After that, we worked together for a while as detectives. I called the shots; he did most of the grunt work. I'd ask him to give me all he could find on some serial killer or something like that. Boy, could he find data. I never could figure out his filing system, but if I asked him nicely, he'd usually pull up lots of good stuff. I'd put all that raw data into some kind of usable form. Every now and then I'd help him reorganize all his files so he could be even more efficient and useful. A heck of a digger, that guy.
Notis had pretty much retired a while back, although he still took calls from a few old customers. His last few accounts moved on just a few weeks ago. I've been working with a new partner since Joe retired. The new guy is good. His files are all logically organized, and he can fit them all into a box less than a fiftieth the size of Joe's files. Plus, he works 24 hours a day. Heck, he chunks out data so fast and so well organized, half of my old clients get their facts straight from him and don't even call me anymore. Not that I mind. I've got more work than I can handle, anyway.
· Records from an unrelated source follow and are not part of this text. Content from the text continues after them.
Lemma handle_result_capped_and_shaped_witness :
  exists w',
    circuits (collab := Sample.talkative) Sample.primes 1 (Some "net.asp") "str"
             Sample.world
    = (w', Return [CircuitStr "001" "---"])
    /\ Z.of_nat (length [CircuitStr "001" "---"]) <= Z.max 0 1
    /\ Forall (fun s => well_shaped "circuits" "str" s = true) [CircuitStr "001" "---"].
Proof.
  destruct (circuits (collab := Sample.talkative) Sample.primes 1 (Some "net.asp")
                     "str" Sample.world) as [w' out] eqn:Hrun.
  assert (Hout : out = Return [CircuitStr "001" "---"]).
  { apply (f_equal snd) in Hrun. simpl in Hrun. rewrite <- Hrun.
    vm_compute. reflexivity. }
  subst out. exists w'. split; [reflexivity |].
  exact (@handle_result_capped_and_shaped Sample.talkative Sample.primes "circuits"
           (Some (BInt 0, BN)) None 1 (Some "net.asp") "str" None Sample.world w' _
           Hrun).
Defined.

(** X3: the containment query never returns an empty list, whatever the
    variant, and never more than [max_output] solutions, or one when the cap
    is below 1. *)
Theorem containment_result_nonempty :
  forall (collab : Collaborators) primes subspace type_ fname representation
         max_output w w' r,
    trapspaces_that_intersect_subspace primes subspace type_ fname representation
                                       max_output w = (w', Return r) ->
    r <> [] /\ Z.of_nat (length r) <= Z.max 1 max_output.
Proof.
  intros collab primes subspace type_ fname representation max_output w w' r H.
  unfold trapspaces_that_intersect_subspace in H.
  apply bind_inv in H. destruct H as [w1 [[] [_ H]]].
  apply bind_inv in H. destruct H as [w2 [tspaces [Hrun H]]].
  apply handle_cap in Hrun.
  destruct tspaces as [| t ts].
  - injection H as _ <-. split; [discriminate | simpl; lia].
  - destruct (_ && _).
    + destruct (1 <? _).
      * do 3 (apply bind_inv in H; destruct H as [? [[] [_ H]]]). discriminate H.
      * apply bind_inv in H. destruct H as [w3 [x [_ H]]].
        injection H as _ <-. split; [discriminate | simpl; lia].
    + injection H as _ <-. split; [discriminate | lia].
Qed.

Lemma containment_result_nonempty_witness :
  exists w',
    trapspaces_that_intersect_subspace (collab := Sample.quiet) Sample.primes
      (GivenDict [("Erk", 0)]) "all" (Some "net.asp") "dict" 0 Sample.world
    = (w', Return [AsDict []])
    /\ [AsDict []] <> [] /\ Z.of_nat (length [AsDict []]) <= Z.max 1 0.
Proof.
  destruct (trapspaces_that_intersect_subspace (collab := Sample.quiet) Sample.primes
              (GivenDict [("Erk", 0)]) "all" (Some "net.asp") "dict" 0 Sample.world)
    as [w' out] eqn:Hrun.
  assert (Hout : out = Return [AsDict []]).
  { apply (f_equal snd) in Hrun. simpl in Hrun. rewrite <- Hrun.
    vm_compute. reflexivity. }
  subst out. exists w'. split; [reflexivity |].
  exact (@containment_result_nonempty Sample.quiet _ _ _ _ _ _ _ _ _ Hrun).
Defined.

(** ** The encoder: projection, bounds and the file *)

Lemma filter_idempotent {A} (f : A -> bool) (l : list A) :
  filter f (filter f l) = filter f l.
Proof.
  induction l as [| x rest IH]; simpl; [reflexivity |].
  destruct (f x) eqn:E; simpl; rewrite ?E, IH; reflexivity.
Qed.

Lemma restrict_project_filter primes names :
  restrict_project primes (Some (filter (Dict.mem primes) names))
  = restrict_project primes (Some names).
Proof.
  unfold restrict_project.
  destruct names as [| x rest]; [reflexivity |].
  destruct (filter (Dict.mem primes) (x :: rest)) as [| y known] eqn:E; [reflexivity |].
  rewrite <- E, filter_idempotent. reflexivity.
Qed.

(** X4: names of [project] that are no variables of [primes] are ignored:
    the lines are those for the known names alone.  When no name is known
    the lines are those of a call without projection; otherwise the
    directives are [#show.] followed by one [#show hit(...)] per known name,
    in the order given. *)
Theorem unknown_projection_names_ignored :
  forall d primes bounds names type_ extra,
    asp_lines d primes bounds (Some names) type_ extra
    = asp_lines d primes bounds (Some (filter (Dict.mem primes) names)) type_ extra
    /\ match filter (Dict.mem primes) names with
       | [] => asp_lines d primes bounds (Some names) type_ extra
               = asp_lines d primes bounds None type_ extra
       | known =>
           show (restrict_project primes (Some names)) type_
           = ([""; show_comment known; "#show."] ++ map show_hit known)%list
       end.
Proof.
  intros d primes bounds names type_ extra. split.
  - rewrite !asp_lines_eq. unfold trailer. rewrite restrict_project_filter. reflexivity.
  - destruct (filter (Dict.mem primes) names) as [| y known] eqn:E.
    + rewrite !asp_lines_eq. unfold trailer, restrict_project.
      destruct names as [| x rest]; [reflexivity |]. rewrite E. reflexivity.
    + unfold restrict_project.
      destruct names as [| x rest]; [discriminate E |]. rewrite E. reflexivity.
Qed.

Lemma cardinality_resolved primes bounds :
  exists card, cardinality (resolve_bounds primes bounds) = Return card.
Proof.
  destruct bounds as [[[lo |] [hi |]] |]; simpl; eexists; reflexivity.
Qed.

Lemma known_type type_ :
  str_in type_ ["max"; "min"; "all"; "percolated"; "circuits"] = true ->
  opt_str_in (Some type_) known_types = true.
Proof.
  unfold str_in, opt_str_in, known_types. simpl.
  intros H. exact H.
Qed.

(** X5: called directly with the shortcut "n" in its bounds the encoder
    raises [TypeError] and writes nothing; only [potassco_handle] replaces
    "n" by the number of variables, and after that the block for the bounds
    is always built. *)
Theorem encoder_rejects_symbolic_bounds :
  forall primes fname lo hi project type_ extra w,
    opt_str_in type_ known_types = true ->
    symbolic lo || symbolic hi = true ->
    primes2asp primes fname (Some (lo, hi)) project type_ extra w = (w, Raise TypeError)
    /\ exists card, cardinality (resolve_bounds primes (Some (lo, hi))) = Return card.
Proof.
  intros primes fname lo hi project type_ extra w Ht Hs.
  split; [| apply cardinality_resolved].
  unfold primes2asp, assert. rewrite Ht.
  unfold bind, ret, get_today, lift. rewrite asp_lines_eq.
  destruct lo as [l |], hi as [h |]; try discriminate Hs; reflexivity.
Qed.

Lemma encoder_rejects_symbolic_bounds_witness :
  opt_str_in (Some "all") known_types = true
  /\ symbolic BN || symbolic BN = true
  /\ primes2asp Sample.primes (Some "net.asp") (Some (BN, BN)) None (Some "all") None
                Sample.world = (Sample.world, Raise TypeError).
Proof.
  split; [reflexivity |]. split; [reflexivity |].
  exact (proj1 (encoder_rejects_symbolic_bounds Sample.primes (Some "net.asp") BN BN
                  None (Some "all") None Sample.world eq_refl eq_refl)).
Defined.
Still, I was surprised to hear that Joe was dead, and I frankly suspected foul play. The guy that ran the warehouse where Joe hung out had threatened to pull the plug on Joe's whole operation. I'd heard him tell people he'd like to take Joe apart. In fact, there were plenty of folks who'd been burned by Notis in the past. I'd threatened him myself now and then. When a guy has that many enemies, you gotta check out the murder angle.
I went over to the warehouse to nose around. Joe's body was still there. I brought along some guys to check everything out. The coroner thought his death had something to do with a slipped disk. Joe died on 20 January 1999, and the coroner had established the time of death as 17:17:17. That looked just a little too perfect to be a coincidence. I wanted to check a few things out.
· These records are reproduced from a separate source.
(** * ExcelGrid: the virtualized grid engine of excel-vba-assistant

    A shallow embedding of the [ExcelGrid] React component
    (frontend/src/App.tsx, second part) and of the one callback of the
    [App] component it talks to ([handleCellChange]).

    JavaScript numbers that hold pixel offsets, indices and widths are
    integer-valued here and modelled by [Z]; [Math.floor (a / b)] for an
    integer [a] and a positive integer [b] is [a / b] ([Z.div] rounds down),
    and [a % b] is [Z.rem a b] (sign of the dividend). *)

From Stdlib Require Import ZArith String Ascii List Lia Bool.
From Stdlib Require Import DecimalString Decimal DecimalZ DecimalFacts.
From Stdlib Require Import Sorting.Sorted.
From stdpp Require Import base option list gmap.
From Equations Require Import Equations.
Import ListNotations.

Local Open Scope Z_scope.

(** ** JavaScript primitives used by the component *)

Module Js.

(** [String.fromCharCode code] for a code unit below 256. *)
Definition String_fromCharCode (code : Z) : ascii :=
  ascii_of_N (Z.to_N code).

(** [Math.floor (a / b)] on integers, [b > 0]. *)
Definition Math_floor_div (a b : Z) : Z := a / b.

(** [Math.ceil (a / b)] on integers, [b > 0]. *)
Definition Math_ceil_div (a b : Z) : Z := - ((- a) / b).

(** Number-to-string conversion of a template literal, for an integer
    below 10^21 in absolute value: the decimal numeral, no leading zero. *)
Definition Number_toString (n : Z) : string :=
  NilZero.string_of_int (Z.to_int n).

(** [Array.from ({ length: len }, (_, i) => f i)]: a negative length
    counts as zero. *)
Definition Array_from {A} (len : Z) (f : Z -> A) : list A :=
  List.map (fun i => f (Z.of_nat i)) (seq 0 (Z.to_nat len)).

End Js.

(** ** Cell reference formatting *)

Section CellRef.
Local Open Scope string_scope.

(** The [while (num >= 0)] loop of [getColumnName]; [name] and [num] are
    the two local variables. *)
Equations? getColumnName_loop (name : string) (num : Z) : string
  by wf (Z.to_nat (num + 1)) lt :=
  getColumnName_loop name num with Z_ge_dec num 0 => {
    | left _ =>
        getColumnName_loop
          (String (Js.String_fromCharCode (65 + Z.rem num 26)) name)
          (Js.Math_floor_div num 26 - 1)
    | right _ => name
  }.
Proof.
  unfold Js.Math_floor_div.
  assert (num / 26 <= num) by (apply Z.div_le_upper_bound; lia).
  assert (0 <= num / 26) by (apply Z.div_pos; lia).
  lia.
Qed.

Definition getColumnName (index : Z) : string :=
  getColumnName_loop "" index.

Definition getCellRef (row col : Z) : string :=
  getColumnName col ++ Js.Number_toString (row + 1).

End CellRef.


(** ** Configuration *)

Definition CELL_HEIGHT : Z := 25.
Definition DEFAULT_CELL_WIDTH : Z := 100.
Definition MIN_CELL_WIDTH : Z := 50.
Definition ROW_HEADER_WIDTH : Z := 60.
Definition VISIBLE_BUFFER : Z := 5.

(** ** Data model *)

(** [props.data : string[][]]. A hole left by a write past the end of a row
    reads as [undefined]; every read of the component goes through
    [data[row]?.[col] || ''], so a hole is kept as the empty string. *)
Abbreviation Grid := (list (list string)).

(** [{ row, col }] *)
Module CellPos.
Record t : Type := mk { row : Z; col : Z }.
End CellPos.

(** [interface CellSelection { start; end }] *)
Module CellSelection.
Record t : Type := mk { start : CellPos.t; end_ : CellPos.t }.
End CellSelection.

(** [{ x, y }] of [scrollPosition] *)
Module ScrollPosition.
Record t : Type := mk { x : Z; y : Z }.
End ScrollPosition.

(** The value of [visibleRange]. *)
Module VisibleRange.
Record t : Type := mk { startRow : Z; endRow : Z; startCol : Z; endCol : Z }.
End VisibleRange.

(** The DOM element behind [scrollContainerRef]: only its client size is
    read. *)
Record Container : Type := { clientWidth : Z; clientHeight : Z }.

(** A JavaScript object held in a state cell: React compares dependencies
    with [Object.is], that is by identity for objects. [oid] is the
    identity, [val] the content. *)
Record Obj (A : Type) : Type := { oid : nat; val : A }.
Arguments oid {A} _.
Arguments val {A} _.

(** [data[i]] on an array. *)
Definition array_get {A} (l : list A) (i : Z) : option A :=
  if i <? 0 then None else l !! Z.to_nat i.

(** [row[col] = value] on an array of strings: inside the array the element
    is replaced, past the end the array grows up to [col]; a negative [col]
    is no index, the elements stay as they are. *)
Definition array_set (l : list string) (i : Z) (v : string) : list string :=
  if i <? 0 then l
  else if i <? Z.of_nat (length l) then <[Z.to_nat i := v]> l
  else l ++ replicate (Z.to_nat i - length l)%nat EmptyString ++ [v].

Definition totalRows (data : Grid) : Z := Z.of_nat (length data).

(** [Math.max(...data.map(row => row.length), 0)] *)
Definition totalCols (data : Grid) : Z :=
  fold_right Z.max 0 (List.map (fun row => Z.of_nat (length row)) data).

(** [data[row]?.[col] || ''] *)
Definition cellValue (data : Grid) (row col : Z) : string :=
  match array_get data row with
  | None => EmptyString
  | Some r => match array_get r col with
              | None => EmptyString
              | Some v => v
              end
  end.

(** ** Column layout *)

(** [columnWidths[col] || DEFAULT_CELL_WIDTH]: a missing entry and a zero
    are both falsy. *)
Definition colWidthOf (columnWidths : gmap Z Z) (col : Z) : Z :=
  match columnWidths !! col with
  | Some w => if w =? 0 then DEFAULT_CELL_WIDTH else w
  | None => DEFAULT_CELL_WIDTH
  end.

(** [getColumnLeft]: [for (i = 0; i < col; i++) left += width i]. *)
Definition getColumnLeft (columnWidths : gmap Z Z) (col : Z) : Z :=
  fold_left (fun left i => left + colWidthOf columnWidths (Z.of_nat i))
            (seq 0 (Z.to_nat col)) 0.

(** [totalWidth] *)
Definition totalWidth (columnWidths : gmap Z Z) (data : Grid) : Z :=
  getColumnLeft columnWidths (totalCols data).

(** ** Viewport model *)

(** The local variables of the column loop of [visibleRange]. *)
Module ColScan.
Record t : Type :=
  mk { startCol : Z; endCol : Z; accumulatedWidth : Z; startFound : bool }.
End ColScan.

(** The [for (col = 0; col < totalCols; col++)] loop with its [break];
    [n] counts the iterations that remain, [col] is the loop variable. *)
Fixpoint scanColumns (scrollX containerWidth : Z) (columnWidths : gmap Z Z)
    (n : nat) (col : Z) (s : ColScan.t) : ColScan.t :=
  match n with
  | O => s
  | S n' =>
      let colWidth := colWidthOf columnWidths col in
      let s1 :=
        if negb (ColScan.startFound s)
           && (ColScan.accumulatedWidth s + colWidth >? scrollX)
        then ColScan.mk (Z.max 0 (col - VISIBLE_BUFFER)) (ColScan.endCol s)
                        (ColScan.accumulatedWidth s) true
        else s in
      if ColScan.accumulatedWidth s1
           >? scrollX + containerWidth + VISIBLE_BUFFER * DEFAULT_CELL_WIDTH
      then ColScan.mk (ColScan.startCol s1) col
                      (ColScan.accumulatedWidth s1) (ColScan.startFound s1)
      else scanColumns scrollX containerWidth columnWidths n' (col + 1)
             (ColScan.mk (ColScan.startCol s1) (ColScan.endCol s1)
                         (ColScan.accumulatedWidth s1 + colWidth)
                         (ColScan.startFound s1))
  end.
I looked around for signs of violence or forced entry. Nothing doing. The other tenants in the building hadn't seen or heard anything and were carrying on their work as if nothing had happened. Most of them hadn't paid any attention to Notis for a long time. He used to pay two or three guys to work all night, copying and updating files for him. Those guys hadn't worked with Joe for a long time. He used to ship a lot of data out to some remote connections, but most of them had found new suppliers, like I had. I hadn't been by to see him myself very often. He never complained, and was always happy to talk when I did visit, but I figure he must have been a little lonely.
I went to Joe's autopsy. Once they opened him up, the cause of death was obvious. His poor heart was broken, probably from loneliness. It was a hard way to go, but I guess it wasn't such a bad thing. I looked at his calendar and saw that he had a date with Dr. Kevorkian on February 1. There was nothing on the calendar for February 2 or after. This may have been the first time Joe ever did anything ahead of schedule.
I'll miss old Joe Notis. My new partner, N. Deavor, is really slick. He can run circles around Joe any day. And maybe when I've been working with him for ten years, like I did with Joe, I'll feel the same way about him. But for right now, there's this big empty place--about 400 square feet, I'd say.